41 years ago, NASCAR took the national stage for the first time when the 1979 Daytona 500 became the first ever 500 mile race broadcasted live across the country. That year, a last-lap finish, post-race fistfight, and snowstorm which affected millions from Georgia to upstate New York, and caused over a foot and a half of snow in the D.C. area, catapulted NASCAR to new heights not just in the deep south, but in pockets all over the country. The combined effect of a legendary race, new broadcasting opportunities and a lucky weather phenomena gave NASCAR the boost it needed for the next two decades. However, as NASCAR has lost viewership, attendance and sponsorships, it has found itself lucking into another massive opportunity with the nation on lockdown and no other major American sports leagues competing with it for ratings. 

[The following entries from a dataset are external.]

(* ===== verification/StrictDecode.v ===== *)
(** * The strict observation decoder ([internal/observer/wire/strictdecode.go], [enumcheck.go], [errors.go])

    [DecodeObservationBatch] turns a request body into typed observations: header, closed kinds, required
    payload members, strictly decoded variants and nested unions, closed enums. A [json.RawMessage] is
    the value its bytes hold (with repeated members), so decoding it again leaves no trailing data. *)

From S2P Require Import Prelude GoStrings Json JsonText GoTime GoJson WireTypes.

(** ** Errors *)

Inductive decode_class : Type :=
| ErrMalformedJSON
| ErrUnknownField
| ErrUnknownDiscriminator
| ErrSequenceOutOfRange
| ErrSchemaVersionUnsupported
| ErrEnumOutOfRange
| ErrMissingPayload.

#[export] Instance decode_class_eq_dec : EqDecision decode_class.
Proof. solve_decision. Defined.

Record DecodeError : Type := decodeErr { de_Class : decode_class; de_Field : bytes }.

Abbreviation dres := (result DecodeError).

Fixpoint Contains (sub s : bytes) : bool :=
  HasPrefix s sub || match s with [] => false | _ :: r => Contains sub r end.

(** Whether the error's text has "unknown field" in it. *)
Definition says_unknown_field (e : json_error) : bool :=
  match e with
  | EUnknownField _ => true
  | ETimeSyntax text | EBadNumber text => Contains (str "unknown field") text
  | ETypeMismatch | ENotTimeString => false
  end.

Definition classifyDecode (e : json_error) (field : bytes) : DecodeError :=
  decodeErr (if says_unknown_field e then ErrUnknownField else ErrMalformedJSON) field.

(** ** Closed enums *)

Definition joinPath (base field : bytes) : bytes := if bool_decide (base = []) then field else base ++ str "." ++ field.
Definition indexPath (path : bytes) (i : Z) : bytes := path ++ str "[" ++ FormatInt i ++ str "]".
(** An outstanding batch replays byte for byte. Once a plan was formed, every later call while its
    range is in flight, in any directory whose records agree with the first, whatever was appended or
    compacted since and whatever the caps are now, returns the same plan (or a read failed) and changes
    nothing. *)
Theorem Next_replays {store : FrameStore} {holds} {laws : FrameStoreLaws store holds}
    ev p a recs d plan a' ev2 p2 a2 recs2 d2 :
  holds recs d -> covers a recs -> canonical_records recs -> ack_wf a ->
  MaxObservations (resolve (p_Caps p)) <= ak_maxInFlight a ->
  ak_acknowledgedThrough a + 1 + MaxObservations (resolve (p_Caps p)) <= MaxInt64 ->
  Next ev p a d = (Ok (Some plan), a', d) ->
  holds recs2 d2 -> covers a2 recs2 -> canonical_records recs2 -> ack_wf a2 -> agree recs recs2 ->
  InFlight a2 = Some (pl_Range plan) -> p_SourceID p2 = p_SourceID p ->
  let '(r, a2', d2') := Next ev2 p2 a2 d2 in
  a2' = a2 /\ d2' = d2
  /\ (r = Ok (Some plan) \/ is_ok r = false /\ exists op name, e_flt ev2 op name = true).
Proof.
  intros Hh Hc Hcan Hwf H1 H2 HN Hh2 Hc2 Hcan2 Hwf2 Hag Hfl Hsrc.
  pose proof (Next_run ev p a recs d Hh Hc Hcan Hwf H1 H2) as HN1. rewrite HN in HN1.
  destruct plan as [r body]. destruct HN1 as (_&_&Hf&Hr&Hb&_). cbn [pl_Range] in Hfl.
  pose proof (encodeRange_run ev2 p2 a2 recs2 d2 Hh2 Hc2 Hcan2 Hwf2 r Hfl) as He.
  unfold Next. rewrite Hfl. destruct (encodeRange ev2 p2 r d2) as [res d2']. destruct He as [-> He].
  split; [done|split; [done|]]. destruct He as [->|[Hflt Hno]]; [left|right; by destruct res].
  cbn [mbind result_bind]. rewrite Hb, Hsrc. do 4 f_equal. symmetry.
  apply (agree_windows _ _ (FirstSequence r) (LastSequence r - FirstSequence r + 1)).
  - intros x y [_ Hx]%list_elem_of_filter [_ Hy]%list_elem_of_filter. by apply Hag.
  - apply (covers_window a recs Hc); lia.
  - destruct Hwf2 as (_&_&_&H4). unfold InFlight in Hfl. rewrite Hfl in H4.
    apply (covers_window a2 recs2 Hc2); lia.
Qed.

(** ** Witnesses *)

(** A store in memory. *)
Definition mem_store (recs : list record) : FrameStore := fun _ first last => io_ret (window first last recs).

Lemma mem_store_laws recs : FrameStoreLaws (mem_store recs) (fun r _ => r = recs).
Proof.
  split. intros ev r d first last -> _ _. do 2 eexists. split; [reflexivity|by left].
Qed.

Definition demo_records : list record :=
  [mkRecord 1 (js "{'kind':'A'}"); mkRecord 2 (js "{'kind':'B','n':7}"); mkRecord 3 (js "[null,'x']")].

Lemma decoded_canonical p v : decode p = Some v -> writeCanonical v = p -> canonical_payload p.
Proof. intros Hd <-. exists v. split; [by eapply decode_valid|done]. Qed.

Lemma demo_records_canonical : canonical_records demo_records.
Proof.
  repeat constructor; (eapply decoded_canonical; [vm_compute; reflexivity|vm_compute; reflexivity]).
Qed.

Without any practice runs or Cup Series races in 71 days, it is easy to question the safety of a sport that has lost 28 drivers, especially considering Sunday’s track at Darlington is known as one of the toughest in NASCAR. For a company that could continue to lose popularity without a big boost, NASCAR has found a once-in-a-generation opportunity that could make or break the future of the sport.

Despite a first-lap crash by Ricky Stenhouse Jr. just seconds into the first lap of Sunday’s race, NASCAR appears to have lived up to the expectations while maintaining safety on and off the track.

Online, NASCAR captured five of the top eight trends in the United States on Twitter, with #NASCARIsBack taking the top spot as of 5:30 PM. On cable, 6.23 million people watched the race, up 38% from the last race before the hiatus, making it the most-watched non-Daytona race in three years according to Sports Business Journal’s Adam Stern.

Kevin Harvick took the checkered flag in NASCAR’s first race back, a victory for Stewart-Haas Racing, but a bigger victory for NASCAR and a return for sports. As the sun began to set in South Carolina, Harvick did donuts in front of empty grandstands, a stark reminder that although NASCAR is attempting to trailblaze a return to normalcy, sports will not be the same the foreseeable future. 

The Cup Series will remain in Darlington for a Wednesday night race before traveling to Charlotte next Sunday, maintaining competition weeks before the proposed start date of Major League Baseball.